La capitale en émoi LE LOUVRE A PERDU LA JOCONDE ! Au matin du 23 août, ce titre incroyable court à la
une de tous les journaux. Attroupés autour des kiosques, les Parisiens sont obligés de le
relire plusieurs fois pour s’imprégner de l'effarante nouvelle.
- C'est peut-être un canular ? hasarde un jeune homme élégant en tortillant sa moustache.
- J'en doute ! bougonne un banquier à la mine rébarbative. D'ailleurs, cela devait arriver un
jour... On entre au Louvre comme dans un moulin. J'ai toujours dit que les tableaux les plus
précieux devraient être scellés dans le mur.
Le jeune homme hausse les épaules.
- Scellés ? Et comment les sauverait-on si un incendie se déclarait ?
- Je sais ce que je dis ! s'obstine le banquier en brandissant son journal. Vous n'avez qu'à lire
vous-même : les journalistes sont tous de mon avis. Le Louvre est une pétaudière2 !
C'est vrai, la presse est unanime : Le Temps, Paris-Journal, Le Figaro, Le Gaulois... tous les
quotidiens incriminent la mauvaise organisation du grand musée parisien.
« Où est-elle ? Qui l'a ravie ? lit-on dans L’Excelsior. Hier soir, on ne le savait pas encore. Il
est un fait certain : c'est que le Louvre est insuffisamment gardé. La disparition de La
Joconde en fournit une preuve lamentable. »
- Si on se met à croire les journalistes... ricane le jeune homme. Ils ne savent pas quoi
inventer pour augmenter leur tirage. C'est peut-être l’un d'entre eux qui a fait le coup : dans
quelques jours, il publiera le récit de son exploit et son journal se vendra à des milliers
d'exemplaires !
- Je crois plutôt que le voleur est un fou, intervient une ménagère. Un malade tombé
amoureux de Monna Lisa, peut-être ? Dans ce cas, on ne la reverra jamais !
La théorie du banquier à barbiche, pour être différente, n'en est guère plus rassurante.
- Si vous voulez mon avis, il s'agit d'un collectionneur, quelque riche Américain qui est déjà
en train de voguer sur l'Atlantique...
- Impossible ! réplique le jeune élégant. Il aurait été pris au moment d'embarquer. Vous
pensez bien que la police a donné des consignes à tous les services de douane.
- Les policiers ! maugrée le banquier. Tous des fainéants ! Si on compte sur eux, on n'est pas
près de retrouver La Joconde...
Enquête Contrairement à ce que prétend le banquier, les hommes de la Sûreté se démènent de tous
côtés, interrogeant sans relâche les membres du personnel. Ils disposent maintenant d'un
indice capital : sur la vitre qui protégeait le tableau, et qu'on a retrouvée dans son cadre,
figurent plusieurs empreintes digitales. L'une d'elles, celle d'un pouce, est particulièrement
nette. Le chef du service anthropométrique3 de la police, M. Bertillon, se frotte les mains.

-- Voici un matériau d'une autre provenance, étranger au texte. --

(** * LDAP to PostgreSQL migration: a shallow embedding of the orchestration
    engine (migration.service.ts, database.service.ts, ldap.service.ts,
    password.utils.ts, configuration.ts, the two entities) and the properties
    of its specification.

    Conventions of the embedding.
    - A JavaScript string is a [string]: a sequence of code units, each of them
      an [ascii]; the line terminators a regular expression's [.] refuses are
      then LF and CR.
    - A value of type [string | null | undefined] is an [option string];
      [None] stands for both [null] and [undefined].
    - A JavaScript number used as an index or a batch size is a [jsnum]:
      an integer, or [None] for [NaN].
    - An asynchronous method that is awaited where it is called is a
      computation of the monad [M]: it threads the state of the process and
      of the two external stores, and ends in a value, in a thrown [Error]
      (carrying its message), or out of fuel.
    - The methods that run side by side under [Promise.allSettled] are
      [Promise]s: what is left of them at each [await]. The order in which
      pending promises take their turns is chosen by the environment.
    - What the directory server, the database server and its clock,
      [Math.random], [bcrypt] and the scheduler answer is read from an
      environment [Env]. *)

From Stdlib Require Import ZArith Lia Bool Ascii String.
From stdpp Require Import base gmap strings list fin_maps.

Local Open Scope string_scope.
Local Open Scope Z_scope.
Local Open Scope nat_scope.

(** ** JavaScript values *)

Module Js.

(** Truthiness of a string: only the empty string is falsy. *)
Definition nonempty (s : string) : bool :=
  match s with
  | EmptyString => false
  | String _ _ => true
  end.

(** Truthiness of [string | null | undefined]. *)
Definition truthy (v : option string) : bool :=
  match v with
  | Some s => nonempty s
  | None => false
  end.

(** [a || b] on [string | null | undefined]. *)
Definition or (a b : option string) : option string :=
  if truthy a then a else b.

(** [n || 0] on [number | undefined]. *)
Definition or_zero (n : option nat) : nat :=
  match n with
  | Some k => k
  | None => 0
  end.

(** [b || false] on [boolean | undefined]. *)
Definition or_false (b : option bool) : bool :=
  match b with
  | Some x => x
  | None => false
  end.

(** [(values as string[])?.[0] || ''] on an attribute that may be missing. *)
Definition first_or_empty (values : option (list string)) : string :=
  match values with
  | Some (v :: _) => v
  | _ => ""
  end.

(** Numbers that take part in the batch loop: an integer or [NaN]. *)
Definition jsnum := option Z.

Definition NaN : jsnum := None.

Definition add (a b : jsnum) : jsnum :=
  match a, b with
  | Some x, Some y => Some (x + y)%Z
  | _, _ => None
  end.

(** [a < b]: false as soon as one side is [NaN]. *)
Definition lt (a b : jsnum) : bool :=
  match a, b with
  | Some x, Some y => (x <? y)%Z
  | _, _ => false
  end.

(** The relative index of [Array.prototype.slice]: [NaN] counts as [0], a
    negative index counts from the end, and the result is clamped to
    [0 .. len]. *)
Definition relative_index (len : Z) (k : jsnum) : Z :=
  match k with
  | None => 0%Z
  | Some k => if (k <? 0)%Z then Z.max (len + k) 0 else Z.min k len
  end.

(** [l.slice(start, end)]. *)
Definition slice {A : Type} (l : list A) (start finish : jsnum) : list A :=
  let len := Z.of_nat (length l) in
  let k := relative_index len start in
  let final := relative_index len finish in
  take (Z.to_nat (final - k)) (drop (Z.to_nat k) l).

(** [s.charAt(i)]: the empty string out of range. *)
Definition charAt (s : string) (i : nat) : string :=
  match String.get i s with
  | Some c => String c EmptyString
  | None => ""
  end.
(** The state of the main loop: the pieces not yet read are zero. *)
Definition loop_ok (address : list N) (pieceIndex : nat) : Prop :=
  pieces_ok address /\ (forall j, (pieceIndex <= j)%nat -> nth j address 0%N = 0%N).

(** A code unit a parsed domain can hold. *)
Definition is_domain_char (c : ascii) : bool :=
  is_ascii_char c && negb (is_forbidden_domain c) && negb (is_upper c).

(** A code unit of a serialised IPv4 address. *)
Definition is_dotted_char (c : ascii) : bool := is_digit c || Ascii.eqb c ".".

(** What the host parser returns for a special scheme. *)
Definition host_ok (h : Host) : Prop :=
  match h with
  | Domain d => d <> "" /\ all_chars is_domain_char d = true /\ ends_in_number d = false
  | IPv4 address => (address < 4294967296)%N
  | IPv6 pieces => pieces_ok pieces
  | OpaqueHost _ => False
  | EmptyHost => False
  end.

(** What the host parser with IDNA returns for a special scheme: a
    domain is one that domain to ASCII leaves as it is. *)
Definition host_ok_with (idna : string -> option string) (h : Host) : Prop :=
  match h with
  | Domain d =>
      d <> "" /\ all_chars (fun c => negb (is_forbidden_domain c)) d = true /\
      ends_in_number d = false /\ domain_to_ascii_with idna d = Some d
  | IPv4 address => (address < 4294967296)%N
  | IPv6 pieces => pieces_ok pieces
  | OpaqueHost _ => False
  | EmptyHost => False
  end.

(** Domain to ASCII leaves its own results as they are: a result that
    the host parser accepts as a domain is a domain in ASCII form
    already, lowercase, with its [xn--] labels valid. *)
Definition idna_stable (idna : string -> option string) : Prop :=
  forall input asciiDomain,
    idna input = Some asciiDomain ->
    all_chars (fun c => negb (is_forbidden_domain c)) asciiDomain = true ->
    domain_to_ascii_with idna asciiDomain = Some asciiDomain.

(** A domain to ASCII that knows one name: [m\252nchen.de], with the
    Latin-1 code unit of the u with diaeresis, and its ASCII form. *)
Definition sample_idna (input : string) : option string :=
  if String.eqb input ("m" ++ String "252" "nchen.de") || String.eqb input "xn--mnchen-3ya.de"
  then Some "xn--mnchen-3ya.de"
  else None.

(** How host state reads a serialised host followed by more input. *)
Definition reads_whole (s : string) : Prop :=
  forall rest,
    split_host_port false (s ++ rest) =
    (s ++ fst (split_host_port false rest), snd (split_host_port false rest)).

(** What port state leaves as the port of a URL. *)
Definition port_ok (scheme : string) (p : option N) : Prop :=
  match p with
  | Some q => (q < 65536)%N /\ default_port scheme <> Some q
  | None => True
  end.

End UrlSpec.

(* ================================================================== *)
(** * server.ts: the routes *)
(* ================================================================== *)

(** What a handler sends: [res.json(a)], [res.status(n).json({ error })]
    or [res.status(n).send()]. *)
Inductive Body (A : Type) : Type :=
| Json (a : A)
| ErrorJson (error : string)
| NoContent.

Arguments Json {A} a.
Arguments ErrorJson {A} error.
Arguments NoContent {A}.

Record Response (A : Type) : Type := mkResponse {
  r_status : Z;
  r_body : Body A
}.

Arguments mkResponse {A} r_status r_body.
Arguments r_status {A} r.
Arguments r_body {A} r.

(** [err instanceof Error ? err.message : d] *)
Definition messageOr (d : string) (err : thrown) : string :=
  match err with
  | JsError message => message
  | JsOther => d
  end.

(** ** POST /api/import *)

(** An item of the request body.  A field that is absent and a field
    that is [null] read the same through [??] and [?.]. *)
Record ImportEntry : Type := mkImport {
  i_name : option string;
  i_url : option string;
  i_username : option string;
  i_sourceEmail : option string
}.

(** The [data] of [db.entry.create]. *)
Record NewEntry : Type := mkNew {
  n_siteName : option string;
  n_url : string;
  n_username : option string;
  n_sourceEmail : option string
}.

(** The three counters of the handler. *)
Record Counters : Type := mkCounters {
  c_imported : nat;
  c_duplicates : nat;
  c_invalid : nat
}.

Record ImportSummary : Type := mkSummary {
  sum_imported : nat;
  sum_duplicates : nat;
  sum_invalid : nat;
  sum_total : nat
}.

(** [field?.trim() || null] *)
Definition trimmedOrNull (field : option string) : option string :=
  match field with
  | Some s => if Js.truthy (Js.trim s) then Some (Js.trim s) else None
  | None => None
  end.

(** [value || null] *)
Definition orNull (value : option string) : option string :=
  if Js.truthy_opt value then value else None.

(** The data the handler makes of an item whose URL parsed as [u]. *)
Definition importData (item : ImportEntry) (u : Url.URL) : NewEntry :=
  let normalizedUrl := Url.origin u in
  let siteName := trimmedOrNull (i_name item) in
  let username := trimmedOrNull (i_username item) in
  let sourceEmail := trimmedOrNull (i_sourceEmail item) in
  mkNew siteName normalizedUrl username sourceEmail.

(** ** The request body as it arrives

    [req.body] is what [express.json()] made of the request, cast to the
    type of the handler without a check: any JSON value, or [undefined]
    when nothing was parsed. *)
#[warnings="-register-all"] Inductive JsonValue : Type :=
| JNull
| JBool (b : bool)
| JNumber (literal : string)
| JString (s : string)
| JArray (items : list JsonValue)
| JObject (members : list (string * JsonValue)).

(** The properties a value has of its own, by name. *)
Definition ownProperty (value : JsonValue) (key : string) : option JsonValue :=
  match value with
  | JObject members => option_map snd (List.find (fun m => String.eqb (fst m) key) members)
  | _ => None
  end.

(** [value.key], for the keys [url], [name], [username] and
    [sourceEmail], which no prototype defines: [undefined] is [None], and
    reading a property of [null] throws a [TypeError]. *)
Definition getMember (value : JsonValue) (key : string) : Outcome (option JsonValue) :=
  match value with
  | JNull => Throw (JsError "Cannot read properties of null")
  | _ => Ok (ownProperty value key)
  end.

(** [(field ?? '').trim()]: a value that is neither nullish nor a
    string has no [trim]. *)
Definition trimOrEmpty (field : option JsonValue) : Outcome string :=
  match field with
  | None | Some JNull => Ok (Js.trim "")
  | Some (JString s) => Ok (Js.trim s)
  | Some _ => Throw (JsError "trim is not a function")
  end.

(** [field?.trim() || null] *)
Definition trimOrNull (field : option JsonValue) : Outcome (option string) :=
  match field with
  | None | Some JNull => Ok None
  | Some (JString s) => Ok (if Js.truthy (Js.trim s) then Some (Js.trim s) else None)
  | Some _ => Throw (JsError "trim is not a function")
  end.

(** What [for (const item of body.entries ?? [])] iterates, and whose
    length is the total.  On an array body [entries] is the method of
    [Array.prototype], which is not iterable, no more than a number, a
    boolean or an object; a string is iterated character by
    character. *)
Definition bodyEntries (body : option JsonValue) : Outcome (list JsonValue) :=
  match body with
  | None => Throw (JsError "Cannot read properties of undefined")
  | Some JNull => Throw (JsError "Cannot read properties of null")
  | Some (JArray _) => Throw (JsError "entries is not iterable")
  | Some (JObject members) =>
      match ownProperty (JObject members) "entries" with
      | None | Some JNull => Ok []
      | Some (JArray items) => Ok items
      | Some (JString s) =>
          Ok (map (fun c => JString (String c "")) (list_ascii_of_string s))
      | Some _ => Throw (JsError "entries is not iterable")
      end
  | Some _ => Ok []
  end.

(** [db.entry.findFirst({ where: { url, username } })]: a row with that
    url and that username when the table has one.  The handler reads only
    whether a row came back. *)
Definition findFirst (url : string) (username : option string) : M World (option Entry) :=
  db_call (fun rows =>
    (Ok (head (filter (fun e => bool_decide (e_url e = url /\ e_username e = username))
                      (map snd (map_to_list rows)))),
     rows)).

Section Routes.

(** [JSON.parse] of the stored column, read as a string array. *)
Variable JSON_parse : string -> Outcome (list string).

(** [findPrivacyPolicyAndEmails], as imported from the scraper. *)
Variable discover : string -> M (list Request) ScrapeResult.

(** [err && typeof err === 'object' && 'code' in err && err.code === code] *)
Variable has_code : string -> thrown -> bool.

(** [db.entry.create({ data })] on the rows of the table: the id, the
    columns the data leaves out and the constraints are the schema's. *)
Variable prisma_create : NewEntry -> gmap Z Entry -> Outcome Entry * gmap Z Entry.

Definition create (data : NewEntry) : M World Entry := db_call (prisma_create data).

(** The body of the loop over the entries. *)
Definition importItem (item : ImportEntry) (count : Counters) : M World Counters :=
  let url := Js.trim (default "" (i_url item)) in
  if negb (Js.truthy url)
  then ret (mkCounters (c_imported count) (c_duplicates count) (S (c_invalid count)))
  else
    try_catch
      (match URL_new url with
       | None => throw (JsError "Invalid URL")
       | Some u =>
           let data := importData item u in
           do existing <- findFirst (n_url data) (orNull (n_username data));
           match existing with
           | Some _ =>
               ret (mkCounters (c_imported count) (S (c_duplicates count)) (c_invalid count))
           | None =>
               try_catch
                 (await create data;
                  ret (mkCounters (S (c_imported count)) (c_duplicates count)
                                  (c_invalid count)))
                 (fun err =>
                    if has_code "P2002" err
                    then ret (mkCounters (c_imported count) (S (c_duplicates count))
                                         (c_invalid count))
                    else throw err)
           end
       end)
      (fun _ => ret (mkCounters (c_imported count) (c_duplicates count) (S (c_invalid count)))).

2 Endroit où règne le désordre 3 L’anthropométrie est l’étude des proportions du corps humain
- Nous allons relever les empreintes de tous les employés du Louvre, décide-t-il. Ainsi que
celles des ouvriers qui y ont récemment travaillé. Et tout le monde, y compris le directeur et
les conservateurs4, de tremper ses doigts dans l'encre et de les appliquer sur les petits
cartons de M. Bertillon. Hélas ! aucune empreinte ne correspond à celles qui ont été trouvées
sur la vitre...
Tandis que M. Bertillon scrute ses fiches une à une en s'arrachant les cheveux, les
interrogatoires se poursuivent. Et il faut bien admettre que ce qu'ils apprennent aux
enquêteurs apporte de l'eau au moulin5 des journalistes. Le matin du vol, la plupart des
gardiens n'étaient pas à leur poste : ils s'occupaient du nettoyage ou du transport des
tableaux...
La clé de la salle où se trouvait La Joconde est placée en permanence dans une boîte à la
portée de toutes les mains...
Enfin, le matin du vol, la porte du musée donnant sur le quai du Louvre est restée longtemps
grande ouverte, pendant que le portier s'affairait à nettoyer le trottoir... Tant de
négligences transforment le musée du Louvre en un paradis pour les voleurs. S'emparer de La
Joconde était à peine plus risqué que de chaparder une pomme sur un étal de marché !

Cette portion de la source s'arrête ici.